- Opening Delimiter -
Lemma fresh_queue s v : sys_ok [] s -> tqs s !! OnVcpu v = None -> forall st t x, has st (OnVcpu v) [] s t x -> st = TIMER_STATUS_invalid \/ st = TIMER_STATUS_killed.
Proof.
  intros Hs Eq st t x Hx. destruct (decide (st = TIMER_STATUS_invalid)); [by left|]. destruct (decide (st = TIMER_STATUS_killed)); [by right|]. destruct (has_live _ _ _ _ _ _ Hs Hx) as [_ _ [ts L]]; [done|done|]. destruct Hx as (_ & _ & _ & Hq). congruence.
Qed.

Lemma new_vcpu_wp clk scale s v : steady_state clk s -> tqs s !! OnVcpu v = None ->
  wp (new_vcpu v) (fun _ s' => steady_state clk s' /\ tms s' = tms s /\ t_log s' = t_log s /\ is_Some (tqs s' !! OnVcpu v) /\ (forall q, q <> OnVcpu v -> tqs s' !! q = tqs s !! q) /\
    (forall q, served q [] s -> served q [] s') /\ (forall q, asked clk scale q s -> asked clk scale q s')) s.
Proof.
  intros [A1 A2 A3 A4 A5] Eq. unfold new_vcpu, init_timers. apply wp_bind, wp_modify. apply (upd_queue_wp _ _ zero_timers); [apply with_queue_eq|]. set (ts := set_heap _ _ _ _). set (s' := with_queue _ _ _).
  assert (forall q, q <> OnVcpu v -> tqs s' !! q = tqs s !! q) as Hq by (intros q Hne; unfold s'; by rewrite !with_queue_ne). assert (tqs s' !! OnVcpu v = Some ts) as E' by apply with_queue_eq.
  assert (forall q, is_Some (tqs s !! q) -> is_Some (tqs s' !! q)) as Hsome by (intros q [t0 E0]; destruct (decide (q = OnVcpu v)) as [->|Hne]; [by exists ts|rewrite Hq by done; by exists t0]).
  assert (forall P : timers -> Prop, P ts -> (forall q t0, tqs s !! q = Some t0 -> P t0) -> forall q t0, tqs s' !! q = Some t0 -> P t0) as Hall.
  { intros P H1 H2 q t0 E0. destruct (decide (q = OnVcpu v)) as [->|Hne]; [congruence|]. rewrite Hq in E0 by done. by apply (H2 q). }
  pose proof (fresh_queue s v A1 Eq) as Hfresh. split; [split|split; [done|split; [done|split; [by exists ts|split; [done|split]]]]].
  - pose proof A1 as [S1 S2 S3]. split; [|intros t x E Hex; apply (timer_ok_ext x s s' Hsome); by apply (S2 t x)|intros t Ht; by apply elem_of_nil in Ht].
    intros q t0 E0. destruct (decide (q = OnVcpu v)) as [->|Hne].
    + rewrite E' in E0. injection E0 as <-. assert (forall st, st <> TIMER_STATUS_invalid -> st <> TIMER_STATUS_killed -> listed st (OnVcpu v) [] [] s') as Hli.
      { intros st H1 H2. split; [constructor|]. split; [intros t Ht; by apply elem_of_nil in Ht|]. intros t x Hx. by destruct (Hfresh st t x Hx). }
      split; [|split; [by apply Hli|constructor]|by apply Hli]. split; [split|split].
      * exists ts. by split.
      * intros i Hi. cbn in Hi. lia.
      * intros a x E Hex [H1 H2]. destruct (Hfresh TIMER_STATUS_in_heap a x); [|done..]. by split.
      * intros i Hi. cbn in Hi. lia.
      * exists ts. by repeat split.
    + rewrite Hq in E0 by done. apply (queue_ext q [] s [] s' t0 t0); [done|by rewrite Hq|intros st; exact (same_refl st q [] s)|done..|by apply S1].
  - done.
  - intros q. apply (Hall (fun t0 => heap_limit t0 ∈ _)); [by left|done].
  - intros q. apply (Hall (fun t0 => running t0 = None)); done.
  - done.
  - intros q H ts0 E0. destruct (decide (q = OnVcpu v)) as [->|Hne]; [right|rewrite Hq in E0 by done; by apply H]. intros t x Et _ Ha Hqx. destruct (Hfresh (t_status x) t x) as [Hf|Hf]; [|destruct Ha; congruence..].
    split; [done|]. split; [apply not_elem_of_nil|done].
  - intros q H ts0 E0. destruct (decide (q = OnVcpu v)) as [->|Hne]; [right; left; by rewrite E' in E0; injection E0 as <-|rewrite Hq in E0 by done; by apply H].
Qed.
- Closing Delimiter -
• [Instructions to follow] The answer should contain only the lines from the first line of the entries through the line holding "wp (new_vcpu v)", each exactly as written.

• [Written solution]
Lemma fresh_queue s v : sys_ok [] s -> tqs s !! OnVcpu v = None -> forall st t x, has st (OnVcpu v) [] s t x -> st = TIMER_STATUS_invalid \/ st = TIMER_STATUS_killed.
Proof.
  intros Hs Eq st t x Hx. destruct (decide (st = TIMER_STATUS_invalid)); [by left|]. destruct (decide (st = TIMER_STATUS_killed)); [by right|]. destruct (has_live _ _ _ _ _ _ Hs Hx) as [_ _ [ts L]]; [done|done|]. destruct Hx as (_ & _ & _ & Hq). congruence.
Qed.

Lemma new_vcpu_wp clk scale s v : steady_state clk s -> tqs s !! OnVcpu v = None ->
  wp (new_vcpu v) (fun _ s' => steady_state clk s' /\ tms s' = tms s /\ t_log s' = t_log s /\ is_Some (tqs s' !! OnVcpu v) /\ (forall q, q <> OnVcpu v -> tqs s' !! q = tqs s !! q) /\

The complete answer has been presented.